The country’s economy is showing signs of recovery, but many consumers are still hesitant to spend. Here’s how companies can win in this evolving market.
In the past three years, declining oil prices and international sanctions have taken their toll on the Russian economy, plunging the country into financial crisis. Between 2014 and 2016, GDP fell by 1.5 percent per year on average, and private consumption by 7.1 percent.
Recently, there have been glimmers of recovery—driven in part by a modest rebound in oil prices, a growing agricultural sector, and increased trade with China—and growth is expected to be as high as 1.5 percent in 2017.
Still, consumer spending remains substantially below precrisis levels, and purchasing power has weakened due to the devaluation of the ruble.

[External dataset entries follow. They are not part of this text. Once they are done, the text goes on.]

(** C4: for a batch buffer with n >= 1 commands, built without a previous
    geometry or from the geometry the pipe holds, the mesh has 8n positions,
    8n texture coordinates and 6n indices, and every value in the index
    array is below 4n. *)
Theorem geometry_sizes (fround : Q -> Q) (m : Batch.Tilemap)
  (geometry : option Mesh.MeshGeometry) (mem : Mesh.Memory)
  (Hn : (1 <= length (Batch.pointsBuf m))%nat)
  (Hpipe : forall g0, geometry = Some g0 -> Mesh.PipeGeometry fround mem g0) :
  let n := length (Batch.pointsBuf m) in
  let g := fst (Mesh._computeGeometriesBatched fround m geometry mem) in
  let mem' := snd (Mesh._computeGeometriesBatched fround m geometry mem) in
  Mesh.len (Mesh.positions g) = (8 * n)%nat
  /\ Mesh.len (Mesh.uvs g) = (8 * n)%nat
  /\ Mesh.len (Mesh.indices g) = (6 * n)%nat
  /\ length (Mesh.contents (Mesh.positions g) (Mesh.f32 mem')) = (8 * n)%nat
  /\ length (Mesh.contents (Mesh.uvs g) (Mesh.f32 mem')) = (8 * n)%nat
  /\ length (Mesh.contents (Mesh.indices g) (Mesh.u32 mem')) = (6 * n)%nat
  /\ Forall (fun v => 0 <= v < 4 * Z.of_nat n)
            (Mesh.contents (Mesh.indices g) (Mesh.u32 mem')).
Proof.
  intros n g mem'.
  assert (Hg : forall g0, geometry = Some g0 -> Mesh.geomOk mem g0)
    by (intros g0 H0; eapply pipe_geomOk; eauto).
  destruct (build_ok fround m geometry mem Hg) as (Hok & Hlen & _ & Hidx).
  fold n g mem' in Hok, Hlen, Hidx.
  destruct Hok as (k & H1 & H2 & H3 & R1 & R2 & R3).
  assert (k = n) by lia. subst k.
  rewrite !contents_length by assumption.
  repeat split; try lia.
  apply Forall_lookup. intros j v Hj. rewrite contents_lookup in Hj.
  assert (Hlt : (j < n * 6)%nat).
  { unfold Mesh.load in Hj. destruct (Nat.ltb_spec j (Mesh.len (Mesh.indices g)));
      [lia|discriminate]. }
  destruct (Hidx j Hlt) as (v' & Hv' & Hb). congruence.
Qed.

Russian consumers have been adjusting to this new economic reality. They’ve become more selective and discerning in their purchases. In a recent consumer survey, a majority of respondents—57 percent—said they more often shop around to get the best deals. But they still buy their preferred brands, albeit in smaller quantities; only about 17 percent of Russian consumers said they have traded down to cheaper options. More than one-third said they have changed where they shop in order to buy their preferred brands at lower prices.1 1.The McKinsey Russia Consumer Sentiment Survey was conducted online in September 2016 and had 1,000 respondents.
Russia’s changing retail and consumer landscape brings new challenges but also new opportunities. The most successful companies will be those that can best make data-driven decisions, manage their customer relationships, and keep costs under control.